● EXERCISE AIM:
Nothing after the line containing "Lemma Canny_uniform (c" belongs in the answer; write out exactly every line from the start of the material up to it, including it.
─── DATA ───
(** On a uniform image both gradients vanish, no pixel passes the
    non-maximum suppression, and hysteresis has nothing to grow. *)
Lemma Canny_uniform (c : Z) (h w : nat) (t1 t2 : Z) :
  h <> O -> w <> O -> cv2.Canny (uniform c h w) t1 t2 = uniform 0 h w.
Proof.
  intros Hh Hw. unfold cv2.Canny.
  rewrite !sepFilter2D_uniform by assumption.
  rewrite uniform_rows, uniform_cols by assumption.
  replace (sumZ [1; 2; 1] * (sumZ [-1; 0; 1] * c)) with 0 by (cbn; ring).
  replace (sumZ [-1; 0; 1] * (sumZ [1; 2; 1] * c)) with 0 by (cbn; ring).
  assert (Hl : np.tabulate h w
                 (cv2.nms (Z.min t1 t2) (Z.max t1 t2) (uniform 0 h w) (uniform 0 h w))
               = uniform 1 h w).
  { rewrite <- (tabulate_const h w 1). apply tabulate_ext. intros i j.
    unfold cv2.nms. rewrite !at2_uniform_same. cbn. now rewrite andb_false_r. }
  rewrite Hl. unfold cv2.hysteresis.
  rewrite iter_grow_fixed by now apply grow_uniform_1.
  now rewrite map_map_uniform.
Qed.

(** The sizes that normalize into the operators' range. *)
Lemma _odd_le_31 (k : Z) : edges._odd k <= 31 <-> k <= 31.
Proof.
  pose proof (_odd_bounds k) as Hb. split; intros H; [lia|].
  destruct (Z.eq_dec k 31) as [->|Hne]; [vm_compute; discriminate|lia].
Qed.

Lemma _odd_ge_1 (k : Z) : 1 <= edges._odd k <-> 0 <= k.
Proof.
  pose proof (_odd_bounds k) as Hb. split; intros H; [lia|].
  destruct (Z.eq_dec k 0) as [->|Hne]; [vm_compute; discriminate|lia].
Qed.

(** X5. On a uniform raster the single-axis Sobel gradients vanish: for
    every accepted kernel size the result is the all-zero raster. *)
Theorem run_sobel_axis_uniform (cv : cv2.build) (c : pixel3) (h w : nat) (ksize : Z) :
  (0 < h)%nat -> (0 < w)%nat -> ksize <= 31 ->
  edges.run_sobel cv (uniform c h w) ksize (Some "X"%string) = Some (uniform 0 h w) /\
  edges.run_sobel cv (uniform c h w) ksize (Some "Y"%string) = Some (uniform 0 h w).
Proof.
  intros Hh Hw Hk.
  assert (Hh' : h <> O) by lia. assert (Hw' : w <> O) by lia.
  apply (proj2 (_odd_le_31 ksize)) in Hk.
  rewrite run_sobel_X, run_sobel_Y, gray_uniform.
  destruct (Sobel_accepts (uniform (cv2.luma c) h w) 1 0 _ (_odd_is_odd ksize) Hk)
    as [gx Egx].
  destruct (Sobel_accepts (uniform (cv2.luma c) h w) 0 1 _ (_odd_is_odd ksize) Hk)
    as [gy Egy].
  rewrite Egx, Egy.
  apply Sobel_x_uniform in Egx; try assumption.
  apply Sobel_y_uniform in Egy; try assumption.
  subst gx gy. simpl. now rewrite convertScaleAbs_zero.
Qed.

Lemma run_sobel_axis_uniform_witness :
  (0 < 2)%nat /\ (0 < 3)%nat /\ 7 <= 31 /\
  edges.run_sobel sample_build (uniform (10, 200, 30) 2 3) 7 (Some "X"%string)
  = Some (uniform 0 2 3).
Proof.
  assert (H2 : (0 < 2)%nat) by lia.
  assert (H3 : (0 < 3)%nat) by lia.
  assert (Hk : 7 <= 31) by lia.
  split; [exact H2|]. split; [exact H3|]. split; [exact Hk|].
  exact (proj1 (run_sobel_axis_uniform sample_build (10, 200, 30) 2 3 7 H2 H3 Hk)).
Defined.

(** X6. On a uniform raster the Laplacian vanishes where it is computed
    in integers: for every kernel size from 0 to 5 the result is the
    all-zero raster, whatever the build. *)
Theorem run_laplacian_uniform (cv : cv2.build) (c : pixel3) (h w : nat) (ksize : Z) :
  (0 < h)%nat -> (0 < w)%nat -> 0 <= ksize <= 5 ->
  edges.run_laplacian cv (uniform c h w) ksize = Some (uniform 0 h w).
Proof.
  intros Hh Hw [Hk0 Hk1].
  assert (Hh' : h <> O) by lia. assert (Hw' : w <> O) by lia.
  assert (Hk5 : edges._odd ksize <= 5) by (apply _odd_least; [reflexivity|assumption]).
  assert (Hk31 : edges._odd ksize <= 31) by lia.
  apply (proj2 (_odd_ge_1 ksize)) in Hk0.
  destruct (run_laplacian_returns cv (uniform c h w) ksize (conj Hk0 Hk31)) as [out Hout].
  rewrite Hout. revert Hout. unfold edges.run_laplacian. rewrite gray_uniform.
  destruct (cv2.Laplacian cv (uniform (cv2.luma c) h w) (edges._odd ksize)) as [lap|] eqn:E;
    simpl; [|discriminate].
  intros [= <-]. apply Laplacian_uniform in E; try assumption. subst lap.
  now rewrite convertScaleAbs_zero.
Qed.

Lemma run_laplacian_uniform_witness :
  (0 < 2)%nat /\ (0 < 3)%nat /\ 0 <= 5 <= 5 /\
  edges.run_laplacian sample_build (uniform (131, 131, 131) 2 3) 5 = Some (uniform 0 2 3).
Proof.
  assert (H2 : (0 < 2)%nat) by lia.
  assert (H3 : (0 < 3)%nat) by lia.
  assert (Hk : 0 <= 5 <= 5) by lia.
  split; [exact H2|]. split; [exact H3|]. split; [exact Hk|].
  exact (run_laplacian_uniform sample_build (131, 131, 131) 2 3 5 H2 H3 Hk).
Defined.

(** X7. On a uniform raster [run_canny] finds no edge: whatever the
    thresholds, the kernel size, sigma and the Gaussian weights, the
    result is the all-zero raster. *)
Theorem run_canny_uniform (gk : Z -> spec_float -> list Z) (c : pixel3) (h w : nat)
    (low high ksize : Z) (sigma : spec_float) :
  (0 < h)%nat -> (0 < w)%nat ->
  edges.run_canny gk (uniform c h w) low high ksize sigma = uniform 0 h w.
Proof.
  intros Hh Hw.
  assert (Hh' : h <> O) by lia. assert (Hw' : w <> O) by lia.
  unfold edges.run_canny, edges._gaussian_blur. rewrite gray_uniform.
  destruct ((1 <? ksize) || SFltb (S754_zero false) sigma).
  - destruct (GaussianBlur_uniform gk (cv2.luma c) h w
                (edges._odd ksize, edges._odd ksize) sigma sigma Hh' Hw') as [c' ->].
    now apply Canny_uniform.
  - now apply Canny_uniform.
Qed.

Lemma run_canny_uniform_witness :
  (0 < 2)%nat /\ (0 < 3)%nat /\
  edges.run_canny binomial_kernel (uniform (10, 200, 30) 2 3) 100 200 5 sigma_1_0
  = uniform 0 2 3.
Proof.
  assert (H2 : (0 < 2)%nat) by lia.
  assert (H3 : (0 < 3)%nat) by lia.
  split; [exact H2|]. split; [exact H3|].
  exact (run_canny_uniform binomial_kernel (10, 200, 30) 2 3 100 200 5 sigma_1_0 H2 H3).
Defined.

(** ** The kernel sizes the filters accept *)

Lemma Sobel_rejects (src : plane) (dx dy : nat) (k : Z) :
  31 < k -> cv2.Sobel src dx dy k = None.
Proof.
  intros Hk. unfold cv2.Sobel, cv2.getDerivKernels.
  replace (k <=? 0) with false by (symmetry; apply Z.leb_gt; lia).
  replace (31 <? k) with true by (symmetry; apply Z.ltb_lt; lia).
  now rewrite orb_true_r.
Qed.

Lemma Laplacian_accepted (cv : cv2.build) (src lap : plane) (k : Z) :
  cv2.Laplacian cv src k = Some lap -> 1 <= k <= 31.
Proof.
  unfold cv2.Laplacian. destruct ((k =? 1) || (k =? 3)) eqn:E13.
  - intros _. apply orb_true_iff in E13.
    destruct E13 as [E|E]; apply Z.eqb_eq in E; lia.
  - destruct (k <=? 0) eqn:E0; [discriminate|]. simpl.
    destruct (Z.even k); [discriminate|]. simpl.
    destruct (31 <? k) eqn:E31; [discriminate|]. intros _.
    apply Z.leb_gt in E0. apply Z.ltb_ge in E31. lia.
Qed.

(** X8. [run_laplacian] returns a raster exactly for the kernel sizes from
    0 to 31; for any other size the operator raises. *)
Theorem run_laplacian_accepted_sizes (cv : cv2.build) (img_bgr : raster3) (ksize : Z) :
  (exists out, edges.run_laplacian cv img_bgr ksize = Some out) <-> 0 <= ksize <= 31.
Proof.
  split.
  - intros [out Hout]. unfold edges.run_laplacian in Hout.
    destruct (cv2.Laplacian cv (cv2.cvtColor_BGR2GRAY img_bgr) (edges._odd ksize))
      as [lap|] eqn:E; [|discriminate].
    apply Laplacian_accepted in E. destruct E as [E1 E2].
    split; [exact (proj1 (_odd_ge_1 ksize) E1)|exact (proj1 (_odd_le_31 ksize) E2)].
  - intros [H0 H31]. apply run_laplacian_returns.
    split; [exact (proj2 (_odd_ge_1 ksize) H0)|exact (proj2 (_odd_le_31 ksize) H31)].
Qed.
───
● ANSWER FOR THIS EXERCISE:
(** On a uniform image both gradients vanish, no pixel passes the
    non-maximum suppression, and hysteresis has nothing to grow. *)
Lemma Canny_uniform (c : Z) (h w : nat) (t1 t2 : Z) :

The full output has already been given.